Anyone who has seen the 1995 film Waterworld will have a picture of what can happen in the Philippines in 2085—only without Kevin Costner.
Manila-based international lender Asian Development Bank (ADB) reported that some coastal and low-lying areas in the Philippines are highly likely to suffer from constant flooding and severe typhoons due to climate change in the year 2085.
In a research called “A Region at Risk: The Human Dimensions of Climate Change in Asia and the Pacific” written in partnership with “Potsdam Institute for Climate Impact Research,” the multilateral lending firm said that Asia-Pacific countries like the Philippines are “extremely vulnerable to the impacts of climate change” and subsequent adverse effects on the climate “could significantly undo previous achievements of economic development and improvements of living standards.”
According to the ADB paper, climate change can cause a number of following flood-inducing factors in the Asia-Pacific region. These threats loom in should we fail to abide by the Paris Agreement in finding more sustainable ways to reduce our carbon footprint:
- Mean summer temperatures in Asia will increase by more than six degrees Celsius while areas in higher latitude can reach up to eight degrees Celsius.
- Heat extremes, such as heatwaves, will become the new norm by 2070.
- Annual mean precipitation by the end of 21st century is looking to swing toward an upward trend, causing more severe flooding.
- Glaciers and rivers will recede and people will become more dependent on rainwater.
- Tropical cyclones will become stronger and more devastating, leading to damage in property and loss of lives.
- Adverse climate changes will severely affect the growth of the country and create a negative impact in the economy such as damaged cars due to flooding, destroyed properties, and even loss of lives.
The country in focus
The Philippine Daily Inquirer reported that seven cities in the Philippines are in more at risk than others if the projections of ADB are right. Cities such as Butuan, Davao, Iloilo, Caloocan, Malabon, Manila, and Taguig are more exposed to the negative effects of a one-meter sea-level rise.

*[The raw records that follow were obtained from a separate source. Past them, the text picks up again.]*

(* ===== verification/HttpExamples.v ===== *)
(** * Concrete HTTP messages

    Applications of the theorems on messages to small buffers, and what the code
    makes of some odd messages. *)

From S2P Require Import Prelude Clib Util.
From S2P Require Import BufferCore BufferMove BufferSearch BufferInv BufferStream BufferPrintf BufferExamples.
From S2P Require Import Uri UriProps HttpHeaders HttpHeaderProps HttpMsg HttpMsgProps HttpChunks.

(** A buffer with [data] in one block that has some more room. *)
Definition stream_of (data : bytes) : evbuffer :=
  mk_evbuffer [mk_chain (data ++ replicate 16 POISON) 0 (length data) 0] 0 (Z.of_nat (length data)) 0 0
    false false false 0 1 [] 0 false [].

Lemma stream_of_content data : content (stream_of data) = data.
Proof. unfold content, bytes_of, data_of. cbn. by rewrite drop_0, app_nil_r, take_app_length. Qed.

Lemma stream_of_ok data : Z.of_nat (length data) <= 10000 → stream_ok (stream_of data).
Proof.
  intros Hl. assert (buffer_len (mk_chain (data ++ replicate 16 POISON) 0 (length data) 0) = (length data + 16)%nat) as Hb.
  { unfold buffer_len. cbn [c_buffer]. by rewrite length_app, length_replicate. }
  split; [|split|done|done].
  - constructor; [|by rewrite stream_of_content|cbn; lia..]. constructor; [|cbn; lia|constructor]. constructor; [|constructor].
    split; rewrite ?Hb; cbn; [lia|right; lia].
  - constructor; [|constructor]. split_and!; [done|rewrite Hb; change BLOCK_MAX with 2305843009213693952; lia|].
    intros _. unfold CHAIN_SPACE_LEN. rewrite Hb. cbn [c_flags c_misalign c_off]. change (0 &? EVBUFFER_IMMUTABLE) with false. cbv iota. lia.
  - constructor.
Qed.

Definition empty_stream : evbuffer := bx0.
Lemma empty_stream_ok : stream_ok empty_stream.
Proof. split; [apply bx0_ok|apply shape_nil|done|done]. Qed.

(** Closes the conditions on small buffers and on memory. *)
Ltac stream_side :=
  first [ apply stream_of_ok; vm_compute; discriminate | apply empty_stream_ok | exact (λ _, eq_refl)
        | vm_compute; discriminate | vm_compute; reflexivity | done ].

(** ** Headers *)

Definition hdr_host : evkeyval := mk_kv (text "Host") (text "example.org").
Definition hdr_accept : evkeyval := mk_kv (text "Accept") (text "*/*;q=0.1").

(** Checks every character of a concrete text. *)
Ltac each_char := apply (bool_decide_unpack _); vm_compute; exact I.
Ltac plain := split; [each_char|reflexivity|each_char|each_char|vm_compute; intros c [= <-]; reflexivity].
Lemma hdr_host_plain : plain_header hdr_host.
Proof. plain. Qed.
Lemma hdr_accept_plain : plain_header hdr_accept.
Proof. plain. Qed.

Definition first_part : bytes := header_text hdr_host ++ text "Acc".
Definition second_part : bytes := text "ept:  */*;q=0.1 " ++ CRLF ++ CRLF ++ text "body".

Lemma headers_incremental_witness :
  ∃ st' more', hs_headers st' = [hdr_host] ∧
    evhttp_parse_headers_ all_ok (Some 200) st' (stream_of (text "Acc" ++ second_part)) =
      Some (ALL_DATA_READ, mk_hs [hdr_host; hdr_accept] 36, more') ∧ content more' = text "body".
Proof.
  edestruct (headers_incremental all_ok (Some 200) (mk_hs [] 0) (stream_of first_part) (stream_of (first_part ++ second_part)))
    as (more' & H1 & H2); [stream_side|stream_side| |stream_side|stream_side|stream_side| |vm_compute; reflexivity| |vm_compute; reflexivity|].
  - apply (stream_of_ok (text "Acc" ++ second_part)). vm_compute. discriminate.
  - vm_compute. discriminate.
  - exists second_part. split; vm_compute; reflexivity.
  - eexists _, more'. split; [|split; [exact H1|]]; [reflexivity|]. rewrite H2. vm_compute. reflexivity.
Defined.

Lemma headers_roundtrip_witness :
  ∃ out', write_headers all_ok [hdr_host; hdr_accept] empty_stream = Some out' ∧
    ∃ n inp', evhttp_parse_headers_ all_ok None (mk_hs [] 0) (stream_of (headers_text [hdr_host; hdr_accept] ++ text "rest")) =
      Some (ALL_DATA_READ, mk_hs [hdr_host; hdr_accept] n, inp') ∧ content inp' = text "rest".
Proof.
  destruct (headers_roundtrip all_ok [hdr_host; hdr_accept] empty_stream
    (stream_of (headers_text [hdr_host; hdr_accept] ++ text "rest")) (text "rest")) as (out' & H1 & _ & H2).
  - constructor; [apply hdr_host_plain|constructor; [apply hdr_accept_plain|constructor]].
  - stream_side.
  - stream_side.
  - stream_side.
  - repeat constructor; vm_compute; reflexivity.
  - vm_compute. discriminate.
  - vm_compute. discriminate.
  - exists out'. split; [exact H1|]. destruct H2 as (n & inp' & H3 & _ & H4); [|eauto].
    vm_compute in H1. injection H1 as <-. vm_compute. reflexivity.
Defined.

Lemma header_value_ends_headers_witness :
  ∃ n inp', evhttp_parse_headers_ all_ok None (mk_hs [] 0)
      (stream_of (headers_text [mk_kv (text "Host") (text "example.org" ++ CRLF ++ CRLF ++ text " injected"); hdr_accept])) =
    Some (ALL_DATA_READ, mk_hs [hdr_host] n, inp') ∧ content inp' = text " injected" ++ CRLF ++ headers_text [hdr_accept].
Proof.
  destruct (header_value_ends_headers all_ok hdr_host (text "injected") [hdr_accept]
    (stream_of (headers_text [mk_kv (text "Host") (text "example.org" ++ CRLF ++ CRLF ++ text " injected"); hdr_accept])) [])
    as (_ & n & inp' & H1 & H2).
  - apply hdr_host_plain.
  - each_char.
  - stream_side.
  - stream_side.
  - vm_compute. discriminate.
  - vm_compute. reflexivity.
  - exists n, inp'. split; [exact H1|]. rewrite H2. reflexivity.
Defined.

(** ** Messages *)

Definition no_request : evhttp_request :=
  mk_req EVHTTP_REQUEST EVHTTP_REQ_GET 0 [] [] 0 0 None None 0 0 0 None empty_stream (-1) false false empty_stream.
Definition some_connection : evhttp_connection := mk_con EVCON_WRITING 0 EV_SIZE_MAX EV_SIZE_MAX None empty_stream true 0.

Definition reply_in_pieces : evhttp_request := set_rq_chunked true (set_rq_response_code 200 no_request).
Definition pieces : list evbuffer := [stream_of (text "Wiki"); stream_of (text "pedia in chunks")].
Definition pieces_text : bytes :=
  text "4" ++ CRLF ++ text "Wiki" ++ CRLF ++ text "f" ++ CRLF ++ text "pedia in chunks" ++ CRLF ++ text "0" ++ CRLF ++ CRLF.

Lemma waiting_request : waiting no_request.
Proof. split; [reflexivity|apply empty_stream_ok|reflexivity|reflexivity|done]. Qed.

(** The callback keeps a list of the chunks. *)
Lemma chunked_roundtrip_witness :
  ∃ evcon', send_chunks all_ok some_connection reply_in_pieces pieces = Some evcon' ∧
    ∃ req' inp', evhttp_handle_chunked_read (Some (λ w r, Some (w ++ [content (rq_input_buffer r)], r))) all_ok 100 []
        no_request (stream_of (pieces_text ++ text "next")) =
      Some (ALL_DATA_READ, [text "Wiki"; text "pedia in chunks"], req', inp') ∧
      content inp' = CRLF ++ text "next" ∧ rq_body_size req' = 19.
Proof.
  destruct (chunked_roundtrip (λ (w : list bytes) d, w ++ [d]) all_ok 100 [] some_connection reply_in_pieces no_request
    (stream_of (pieces_text ++ text "next")) pieces (text "next")) as (evcon' & H1 & H2).
  - stream_side.
  - constructor; [|constructor; [|constructor]];
      (split; [apply stream_of_ok; vm_compute; discriminate|split; [vm_compute; discriminate|vm_compute; reflexivity]]).
  - stream_side.
  - reflexivity.
  - reflexivity.
  - vm_compute. discriminate.
  - apply waiting_request.
  - stream_side.
  - vm_compute. discriminate.
  - vm_compute. discriminate.
  - lia.
  - exists evcon'. split; [exact H1|]. destruct H2 as (req' & inp' & H3 & H4 & H5); [|exists req', inp'; split; [exact H3|split; [exact H4|]]].
    + vm_compute in H1. injection H1 as <-. vm_compute. reflexivity.
    + rewrite H5. vm_compute. reflexivity.
Defined.

Lemma method_switch_correct_witness : parse_method (text "DELETE") = EVHTTP_REQ_DELETE.
Proof. apply (method_switch_correct (text "DELETE") EVHTTP_REQ_DELETE); [discriminate|reflexivity]. Defined.

(** A POST with a header and a body; the sender adds the length. *)
Definition post_request : evhttp_request :=
  set_rq_output_buffer (stream_of (text "a=b")) (set_rq_output_headers [hdr_host] (set_rq_uri (Some (text "/form?x=1"))
    (set_rq_minor 1 (set_rq_major 1 (set_rq_type EVHTTP_REQ_POST no_request))))).
Definition post_text : bytes :=
  text "POST /form?x=1 HTTP/1.1" ++ CRLF ++ text "Host: example.org" ++ CRLF ++ text "Content-Length: 3" ++ CRLF ++ CRLF ++ text "a=b".
Definition form_uri : evhttp_uri := mk_uri 1 None None None (-1) (Some (text "/form")) (Some (text "x=1")) None.
Definition one_server : evhttp := mk_evhttp [] [] [].

Lemma http_request_roundtrip_witness :
  ∃ evcon' req', evhttp_make_header all_ok [] None some_connection post_request = Some (evcon', req') ∧
    content (con_output evcon') = post_text ∧
    ∃ r' inp' n inp'', evhttp_parse_firstline_ all_mem all_ok (Some (4096, one_server)) no_request (stream_of post_text) = Some (ALL_DATA_READ, r', inp') ∧
      rq_type r' = EVHTTP_REQ_POST ∧ rq_uri r' = Some (text "/form?x=1") ∧
      evhttp_parse_headers_ all_ok (Some 4096) (mk_hs [] (rq_headers_size r')) inp' =
        Some (ALL_DATA_READ, mk_hs [hdr_host; mk_kv (text "Content-Length") (text "3")] n, inp'') ∧
      content inp'' = text "a=b".
Proof.
  destruct (http_request_roundtrip all_mem all_ok [] None (Some (4096, one_server)) some_connection post_request (text "POST") (text "/form?x=1") form_uri
    no_request (stream_of post_text) []) as (evcon' & req' & H1 & H2).
  - reflexivity.
  - reflexivity.
  - reflexivity.
  - split; cbn; lia.
  - each_char.
  - vm_compute. reflexivity.
  - assert (sent_headers all_ok post_request = [hdr_host; mk_kv (text "Content-Length") (text "3")]) as -> by (vm_compute; reflexivity).
    constructor; [apply hdr_host_plain|constructor; [plain|constructor]].
  - stream_side.
  - apply stream_of_ok. vm_compute. discriminate.
  - stream_side.
  - split; [vm_compute; discriminate|vm_compute; reflexivity].
  - reflexivity.
  - stream_side.
  - vm_compute. discriminate.
  - intros _. eexists. reflexivity.
  - intros l http [= <- <-]. vm_compute. split; [discriminate|reflexivity].
  - pose proof H1 as H1'. vm_compute in H1'. injection H1' as <- <-. eexists _, _. split; [exact H1|]. split; [vm_compute; reflexivity|].
    destruct H2 as (r' & inp' & n & inp'' & E1 & E2 & E3 & _ & _ & E4 & E5); [vm_compute; reflexivity|].
    exists r', inp', n, inp''. split; [exact E1|]. split; [exact E2|]. split; [exact E3|]. split; [exact E4|]. rewrite E5. vm_compute. reflexivity.
Defined.

(** The reasons of 306 and 307: the table has no entry for 306, so that 307 is
    taken for a code without one. *)
Example phrase_306 : evhttp_response_phrase_internal 306 = Some (text "Temporary Redirect").
Proof. vm_compute. reflexivity. Qed.
Example phrase_307 : evhttp_response_phrase_internal 307 = Some (text "Redirection").
Proof. vm_compute. reflexivity. Qed.
Example pattern_www_star : prefix_suffix_match (text "www.*") (text "www.example.org") true = false.
Proof. vm_compute. reflexivity. Qed.
Example pattern_star_org : prefix_suffix_match (text "*.ORG") (text "www.example.org") true = true.
Proof. vm_compute. reflexivity. Qed.
Example escape_html : evhttp_htmlescape true (Some (text "<a&b>")) = Some (text "&lt;a&amp;b&gt;").
Proof. vm_compute. reflexivity. Qed.
Example query_args : evhttp_parse_query all_mem all_ok (text "/?q=test&s=some+thing%21") =
  Some (0, [mk_kv (text "q") (text "test"); mk_kv (text "s") (text "some thing!")]).
Proof. vm_compute. reflexivity. Qed.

The paper also revealed that “according to the Climate Risk Index, the Philippines was the fifth most risk-prone country in the world in 1994–2013.” In the same year, we became the most globally affected country by natural hazards.

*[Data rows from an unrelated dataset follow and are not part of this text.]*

Lemma bytes_at_here pre bs more : bytes_at (pre ++ bs ++ more) (len pre) (len bs) = Parsed bs.
Proof.
  unfold bytes_at, len. destruct (Z.ltb_spec (Z.of_nat (length pre)) 0); [lia|].
  destruct (Z.ltb_spec (Z.of_nat (length bs)) 0); [lia|]. cbn.
  rewrite mread_ok by (rewrite !length_app; lia). rewrite !Nat2Z.id, drop_app_length, take_app_length. done.
Qed.

Lemma bytes_at_byte packet j n bs : Forall is_byte packet → bytes_at packet j n = Parsed bs → Forall is_byte bs.
Proof.
  intros Hb. unfold bytes_at, mread. destruct (_ || _); [done|]. destruct (_ <=? _)%nat; [|done]. intros [= <-].
  by apply Forall_take, Forall_drop.
Qed.

Lemma GET8_cases packet j : 0 <= j →
  GET8 packet j = Bad ∨ ∃ x, GET8 packet j = Parsed (x, j + 1) ∧ j + 1 <= len packet ∧ bytes_at packet j 1 = Parsed [x].
Proof.
  intros Hj. unfold GET8. destruct (Z.leb_spec (len packet) j); [by left|right].
  destruct (bytes_at_some packet j 1 Hj) as (bs & E & Hl); [lia..|]. rewrite E. cbn.
  destruct bs as [|x [|y bs]]; [done| |rewrite !len_cons in Hl; pose proof (len_nonneg bs); lia].
  exists x. cbn. split; [done|]. split; [lia|done].
Qed.

Lemma GET16_cases packet j : 0 <= j →
  GET16 packet j = Bad ∨ ∃ x, GET16 packet j = Parsed (x, j + 2) ∧ j + 2 <= len packet.
Proof.
  intros Hj. unfold GET16. destruct (Z.ltb_spec (len packet) (j + 2)); [by left|right].
  destruct (bytes_at_some packet j 2) as (bs & E & Hl); [lia..|]. rewrite E. cbn. eauto.
Qed.

Lemma GET32_cases packet j : 0 <= j →
  GET32 packet j = Bad ∨ ∃ x, GET32 packet j = Parsed (x, j + 4) ∧ j + 4 <= len packet.
Proof.
  intros Hj. unfold GET32. destruct (Z.ltb_spec (len packet) (j + 4)); [by left|right].
  destruct (bytes_at_some packet j 4) as (bs & E & Hl); [lia..|]. rewrite E. cbn. eauto.
Qed.

(** ** Parsing a name is safe and ends *)

Lemma put_name_fits out bs n : len out + len bs <= n → put_name out bs n = Parsed (out ++ bs).
Proof. intros. unfold put_name. by rewrite (proj2 (Z.ltb_ge _ _)) by done. Qed.

(** Steps that are left: jumps and characters. *)
Definition name_steps (packet out : bytes) (ptr_count out_len : Z) : Z :=
  (len packet - ptr_count) + (out_len - len out) + 1.

Lemma name_loop_safe packet out_len : Forall is_byte packet →
  ∀ fuel j name_end ptr_count out,
  0 <= j → 0 <= ptr_count <= len packet → (len out < out_len ∨ out = []) → 0 <= out_len → name_end <= len packet →
  name_steps packet out ptr_count out_len < Z.of_nat fuel →
  name_loop fuel packet j name_end ptr_count out out_len = Bad ∨
  ∃ name idx, name_loop fuel packet j name_end ptr_count out out_len = Parsed (name, idx) ∧
    len name < out_len ∧ idx <= len packet ∧ (if name_end <? 0 then j < idx else idx = name_end).
Proof.
  intros Hbytes. induction fuel as [|fuel IH]; intros j name_end ptr_count out Hj Hp Ho Hol Hne Hf.
  { unfold name_steps in Hf. destruct Ho as [?| ->]; unfold len in *; cbn [length] in *; lia. }
  cbn [name_loop]. destruct (GET8_cases packet j Hj) as [->|(x & -> & Hj1 & Ex)]; [by left|]. cbn.
  destruct (Z.eqb_spec x 0) as [->|Hx0].
  { destruct (Z.leb_spec out_len (len out)); [by left|right]. rewrite put_name_fits by (change (len [0]) with 1; lia).
    cbn [mbind parse_bind]. eexists _, _. split; [done|].
    destruct (Z.ltb_spec name_end 0); lia. }
  assert (Hx : is_byte x).
  { apply bytes_at_byte in Ex; [|done]. by apply Forall_cons_1 in Ex as [? _]. }
  destruct (x &? 192).
  - destruct (GET8_cases packet (j + 1)) as [->|(y & -> & Hj2 & _)]; [lia|by left|]. cbn.
    destruct (Z.ltb_spec (Z.shiftl (Z.land x 63) 8 + y) 0); cbn; [by left|].
    destruct (Z.leb_spec (len packet) (Z.shiftl (Z.land x 63) 8 + y)); [by left|].
    destruct (Z.ltb_spec (len packet) (ptr_count + 1)); [by left|].
    destruct (IH (Z.shiftl (Z.land x 63) 8 + y) (if name_end <? 0 then j + 1 + 1 else name_end) (ptr_count + 1) out)
      as [->|(name & idx & -> & Hn & Hi & Hend)]; try done; try lia.
    { destruct (Z.ltb_spec name_end 0); lia. }
    { unfold name_steps in *. lia. }
    { by left. }
    right. eexists _, _. split; [done|]. split; [done|]. split; [done|].
    destruct (Z.ltb_spec name_end 0); [|by destruct (Z.ltb_spec name_end 0); [lia|]].
    destruct (Z.ltb_spec (j + 1 + 1) 0); lia.
  - destruct (Z.ltb_spec 63 x); [by left|].
    destruct ((0 <? len out) && (out_len <=? len out + 1)) eqn:Edot; [by left|].
    set (out' := if 0 <? len out then out ++ [46] else out).
    assert (Eput : (if 0 <? len out then put_name out [46] out_len else Parsed out) = Parsed out').
    { unfold out'. destruct (0 <? len out); [|done]. apply put_name_fits. cbn [andb] in Edot. apply Z.leb_gt in Edot. change (len [46]) with 1. lia. }
    rewrite Eput. cbn [mbind parse_bind]. destruct (Z.leb_spec out_len (len out' + x)); [by left|].
    destruct (Z.ltb_spec (len packet) (j + 1 + x)); [by left|].
    destruct (bytes_at_some packet (j + 1) x) as (l & El & Hl); [unfold is_byte in Hx; lia..|]. rewrite El. cbn [mbind parse_bind].
    rewrite put_name_fits by lia. cbn [mbind parse_bind].
    assert (Hlo : len out <= len out').
    { unfold out'. destruct (0 <? len out); [rewrite len_app; pose proof (len_nonneg [46]); lia|lia]. }
    unfold is_byte in Hx.
    destruct (IH (j + 1 + x) name_end ptr_count (out' ++ l)) as [->|(name & idx & -> & Hn & Hi & Hend)];
      rewrite ?len_app; try done; try lia.
    { unfold name_steps in *. rewrite len_app. lia. }
    { by left. }
    right. eexists _, _. split; [done|]. split; [done|]. split; [done|]. destruct (Z.ltb_spec name_end 0); lia.
Qed.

Due to this, migration from places that suffered from catastrophic natural disasters to urban regions like Metro Manila and Cebu becomes more prevalent. One particular case was during the aftermath of typhoon Haiyan where residents of Tacloban City moved to Manila, Cebu City, and other urban destinations.
Aside from more severe typhoons battering the country, ADB also found out that decline in rice yield is inevitable with such weather conditions.
“The cross-border migration of women was more affected by climate change as a push factor than the cross-border migration of men,” the report furthered. “This can be explained by the fact that the group of female migrants is often made up of unskilled agricultural workers who seek labor as, for example, housekeepers, whereas the group of male overseas migrants often consists of skilled laborers who previously worked in more technical fields, which are not as affected by climate impacts as agriculture.”
If the multinational lender is looking at the future, we can actually see where we stand five years from now. NOAH, which stands for Nationwide Operational Assessment of Hazards, is a multi-purpose tool that allows Filipinos to have instant access on scientific disaster data in real time. Aside from rainfall and typhoon indicators, NOAH also shows information on landslides, tsunamis, flooding, and dengue monitoring.
Using NOAH’s five-year flood hazard map, we’ve found that the following areas in Metro Manila are most prone to flooding:
- NLEX-Balintawak Cloverleaf
- EDSA-North Avenue
- EDSA-Camp Aguinaldo Gate 3
- EDSA-SM Megamall
- EDSA-Pasong Tamo Magallanes
- Philcoa Area
- Quezon Avenue-Victory Avenue
- Papa-Rizal Avenue
- Padre Burgos-Manila City Hall
- Buendia-South Superhighway
- Don Bosco
- East Service Road, Sales Street
- C5-Bayani Road
- C5-McKinley Road
- C5-Bagong Ilog
In addition to these areas, NOAH also indicates that areas near rivers such as Tullahan, Marikina, Pasig, San Juan, Manggahan Floodway, and other major streams of water will see worse floods in the next few years.
For the 25- and 100-year flood hazards, NOAH also projects the same results with much more widespread areas affected. Creeks and other arterial bodies of water can also affect the severity of flooding.
An article published on NOAH’s blog states the areas highlighted above all have certain qualities, which are mainly topographical and geographical.
“Majority of flood-prone areas are along the intersection of creeks and streets located in topographic lows. When creeks overflow or when rapidly accumulated street flood does not drain fast enough to the nearest stream channel, the intersecting road also gets flooded,” the article said.